▶ _Work request_
For the records below, give the number of lines where the string "Hufix" occurs. Include nothing else.

▶ _Data section_
= Beginning of Section =
(** * http-kit: the request-dispatch pipeline of [src/main.js]

    A shallow embedding of [createApiServer] and [send].  The handler that
    [createApiServer] returns is an [async] function over two mutable
    objects, the incoming request and the outgoing response; it is embedded
    as a computation in a state monad with four ways to finish (fall
    through, [return], [throw], or wait on a promise that never settles).
    The collaborators the source [require]s ([url], [cookie],
    [jsonwebtoken], [ajv]) and the built-in [JSON.parse] are a type class
    the development is parametric in. *)

From Stdlib Require Import ZArith String Ascii List Bool Lia DecimalString.
From stdpp Require Import base option gmap strings list.

Local Open Scope string_scope.
Local Open Scope Z_scope.

(** ** JavaScript values used by the handler *)

Module Js.

(** An exception value: the constructor name and the message. *)
Inductive error : Type := Error (name message : string).

Definition TypeError (m : string) : error := Error "TypeError" m.
Definition SyntaxError (m : string) : error := Error "SyntaxError" m.

(** What [JSON.parse] produces and [JSON.stringify] consumes. *)
Local Unset Elimination Schemes.
Inductive Json : Type :=
| JNull
| JBool (b : bool)
| JNum (n : Z)
| JStr (s : string)
| JArr (items : list Json)
| JObj (fields : list (string * Json)).
Local Set Elimination Schemes.

(** Strings are sequences of code units below 256.  [Buffer.byteLength]
    of a string counts its UTF-8 bytes: one for a unit below 128, two for
    the others. *)
Fixpoint byteLength (s : string) : Z :=
  match s with
  | EmptyString => 0
  | String c r => (if (nat_of_ascii c <? 128)%nat then 1 else 2) + byteLength r
  end.

(** A [Buffer] is a sequence of bytes; its byte length is its length. *)
Definition Buffer : Type := string.

Definition Buffer_byteLength (b : Buffer) : Z := Z.of_nat (String.length b).

Definition Buffer_concat (parts : list Buffer) : Buffer :=
  fold_right String.append EmptyString parts.

Definition dquote : string := String (ascii_of_nat 34) EmptyString.
Definition backslash : string := String (ascii_of_nat 92) EmptyString.

Definition hex_digit (n : nat) : ascii :=
  if (n <? 10)%nat then ascii_of_nat (48 + n) else ascii_of_nat (87 + n).

(** One code unit inside a JSON string literal, as [JSON.stringify]
    writes it. *)
Definition quote_unit (c : ascii) : string :=
  let n := nat_of_ascii c in
  if (n =? 34)%nat then backslash ++ dquote
  else if (n =? 92)%nat then backslash ++ backslash
  else if (n =? 8)%nat then backslash ++ "b"
  else if (n =? 9)%nat then backslash ++ "t"
  else if (n =? 10)%nat then backslash ++ "n"
  else if (n =? 12)%nat then backslash ++ "f"
  else if (n =? 13)%nat then backslash ++ "r"
  else if (n <? 32)%nat then
    backslash ++ "u00" ++ String (hex_digit (n / 16)) (String (hex_digit (n mod 16)) EmptyString)
  else String c EmptyString.

Fixpoint quote_units (s : string) : string :=
  match s with
  | EmptyString => EmptyString
  | String c r => quote_unit c ++ quote_units r
  end.

Definition quote (s : string) : string := dquote ++ quote_units s ++ dquote.

Definition string_of_Z (n : Z) : string := NilZero.string_of_int (Z.to_int n).

(** [JSON.stringify] without indentation. *)
Fixpoint stringify (j : Json) : string :=
  match j with
  | JNull => "null"
  | JBool true => "true"
  | JBool false => "false"
  | JNum n => string_of_Z n
  | JStr s => quote s
  | JArr items =>
      "[" ++
      (fix go (l : list Json) : string :=
         match l with
         | [] => EmptyString
         | x :: r => stringify x ++ match r with [] => EmptyString | _ => "," ++ go r end
         end) items
      ++ "]"
  | JObj fields =>
      "{" ++
      (fix go (l : list (string * Json)) : string :=
         match l with
         | [] => EmptyString
         | (k, x) :: r =>
             quote k ++ ":" ++ stringify x
             ++ match r with [] => EmptyString | _ => "," ++ go r end
         end) fields
      ++ "}"
  end.

(** [s.toLowerCase()] on the ASCII letters. *)
Definition lower_unit (c : ascii) : ascii :=
  let n := nat_of_ascii c in
  if ((65 <=? n) && (n <=? 90))%nat then ascii_of_nat (n + 32) else c.
Lemma suggestStep_invariant (isPip : bool) (processed : list Vulnerability)
    (acc : list UpgradeSuggestion * gset string) (v : Vulnerability) :
  suggestInvariant isPip processed acc ->
  suggestInvariant isPip (processed ++ [v]) (suggestStep isPip acc v).
Proof.
  destruct acc as [sugs seen]. intros (Hseen & Hnodup & Horigin & Hcover).
  simpl in Hseen, Hnodup, Horigin, Hcover.
  unfold suggestStep. simpl.
  destruct (hasFix (Vulnerability.fixAvailable v)) eqn:Hfix; simpl.
  - destruct (bool_decide_reflect (Vulnerability.name v ∈ seen)) as [Hin|Hnotin].
    + repeat split; simpl; try (apply Hseen); try exact Hnodup.
      * intros sug Hsug. destruct (Horigin sug Hsug) as (u & Hu & ->).
        exists u. split; [apply firstWithFix_snoc, Hu|reflexivity].
      * intros u Hu Hufix. apply elem_of_app in Hu as [Hu|Hu]; [auto|].
        apply list_elem_of_singleton in Hu. subst u. exact Hin.
    + repeat split; simpl.
      * rewrite map_app, elem_of_app, elem_of_union, elem_of_singleton. simpl.
        rewrite list_elem_of_singleton. intros [->|Hn]; [right; reflexivity|].
        left. apply Hseen, Hn.
      * rewrite map_app, elem_of_app, elem_of_union, elem_of_singleton. simpl.
        rewrite list_elem_of_singleton. intros [Hn| ->]; [|left; reflexivity].
        right. apply Hseen, Hn.
      * rewrite map_app. simpl. apply NoDup_app. split; [exact Hnodup|].
        split; [|apply NoDup_singleton].
        intros n Hn Hv. apply list_elem_of_singleton in Hv. subst n.
        apply Hnotin, Hseen, Hn.
      * intros sug Hsug. apply elem_of_app in Hsug as [Hsug|Hsug].
        -- destruct (Horigin sug Hsug) as (u & Hu & ->).
           exists u. split; [apply firstWithFix_snoc, Hu|reflexivity].
        -- apply list_elem_of_singleton in Hsug. subst sug.
           exists v. split; [|reflexivity].
           exists processed, []. split; [reflexivity|]. split; [exact Hfix|].
           intros u Hu Hname.
           destruct (hasFix (Vulnerability.fixAvailable u)) eqn:Hufix; [|reflexivity].
           exfalso. apply Hnotin. rewrite <- Hname. apply Hcover; assumption.
      * intros u Hu Hufix. apply elem_of_union.
        apply elem_of_app in Hu as [Hu|Hu]; [right; auto|].
        apply list_elem_of_singleton in Hu. subst u. left. apply elem_of_singleton. reflexivity.
  - repeat split; simpl; try (apply Hseen); try exact Hnodup.
    + intros sug Hsug. destruct (Horigin sug Hsug) as (u & Hu & ->).
      exists u. split; [apply firstWithFix_snoc, Hu|reflexivity].
    + intros u Hu Hufix. apply elem_of_app in Hu as [Hu|Hu]; [auto|].
      apply list_elem_of_singleton in Hu. subst u. congruence.
Qed.
(** *** More on start-up *)

Lemma listens_app tr1 tr2 : listens (tr1 ++ tr2) = listens tr1 + listens tr2.
Proof. unfold listens. by rewrite omap_app, length_app. Qed.

Lemma menu_step_listens e p :
  match startup p with
  | Waiting =>
      (startup (menu_step e p).1 = Serving ∧ listens (menu_step e p).2 = 1)
      ∨ (startup (menu_step e p).1 ≠ Serving ∧ listens (menu_step e p).2 = 0)
  | Serving =>
      startup (menu_step e p).1 = Serving ∧ listens (menu_step e p).2 = 0
  | Aborted =>
      startup (menu_step e p).1 = Aborted ∧ listens (menu_step e p).2 = 0
  end.
Proof.
  destruct e as [|n o]; cbn.
  - destruct (startup p); [right|..]; done.
  - unfold loadTodaysMenu_settled.
    destruct (decide (n = 0)), (startup p), o; cbn; try done;
      try (by left); by right.
Qed.

Lemma menu_run_listens es :
  ∀ p,
    match startup p with
    | Waiting =>
        listens (menu_run es p).2 ≤ 1
        ∧ (listens (menu_run es p).2 = 1 ↔ startup (menu_run es p).1 = Serving)
    | Serving =>
        startup (menu_run es p).1 = Serving ∧ listens (menu_run es p).2 = 0
    | Aborted =>
        startup (menu_run es p).1 = Aborted ∧ listens (menu_run es p).2 = 0
    end.
Proof.
  induction es as [|e es IH]; intros p.
  - cbn. destruct (startup p) eqn:Hp; cbn; rewrite ?Hp; try done.
    split; [lia|]. split; done.
  - cbn [menu_run]. pose proof (menu_step_listens e p) as Hstep.
    destruct (menu_step e p) as [p1 tr1]. specialize (IH p1).
    destruct (menu_run es p1) as [p2 tr2]. cbn [fst snd] in *.
    rewrite listens_app.
    destruct (startup p).
    + destruct Hstep as [[Hs Hl]|[Hs Hl]]; rewrite Hl.
      * rewrite Hs in IH. destruct IH as [-> ->]. split; [lia|]. done.
      * destruct (startup p1); [|done|].
        -- destruct IH as [Hle Hiff]. split; [lia|]. by rewrite Hiff.
        -- destruct IH as [Hst ->]. split; [lia|]. rewrite Hst. split; done.
    + destruct Hstep as [Hs ->]. rewrite Hs in IH. by destruct IH as [-> ->].
    + destruct Hstep as [Hs ->]. rewrite Hs in IH. by destruct IH as [-> ->].
Qed.

(** The server is told to listen at most once: not by the module body,
    and in the turns of the cron job after it exactly once if the gate
    ends up serving and never otherwise; a gate that serves keeps
    serving. *)
Theorem server_listens_at_most_once read es :
  ∃ p0 tr0,
    boot true read = Some (p0, tr0)
    ∧ listens tr0 = 0
    ∧ listens (menu_run es p0).2 ≤ 1
    ∧ (listens (menu_run es p0).2 = 1 ↔ startup (menu_run es p0).1 = Serving)
    ∧ ∀ later,
        startup (menu_run es p0).1 = Serving →
        startup (menu_run later (menu_run es p0).1).1 = Serving
        ∧ listens (menu_run later (menu_run es p0).1).2 = 0.
Proof.
  eexists _, _. split; [reflexivity|]. split; [done|].
  match goal with |- context [menu_run es ?p] => set (p0 := p) end.
  pose proof (menu_run_listens es p0) as H. cbn in H.
  destruct H as [Hle Hiff]. split; [done|]. split; [done|].
  intros later Hserving.
  pose proof (menu_run_listens later (menu_run es p0).1) as H.
  by rewrite Hserving in H.
Qed.

(** *** What is written *)

Lemma writes_all_reactions before after' (u s : registry) :
  s ∈ writes (all_reactions before after' u) → s = u.
Proof.
  destruct before, after'; cbn; intros Hin;
    try (by apply elem_of_nil in Hin).
  by apply list_elem_of_singleton in Hin.
Qed.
= End of Section =
▶ _Result_
4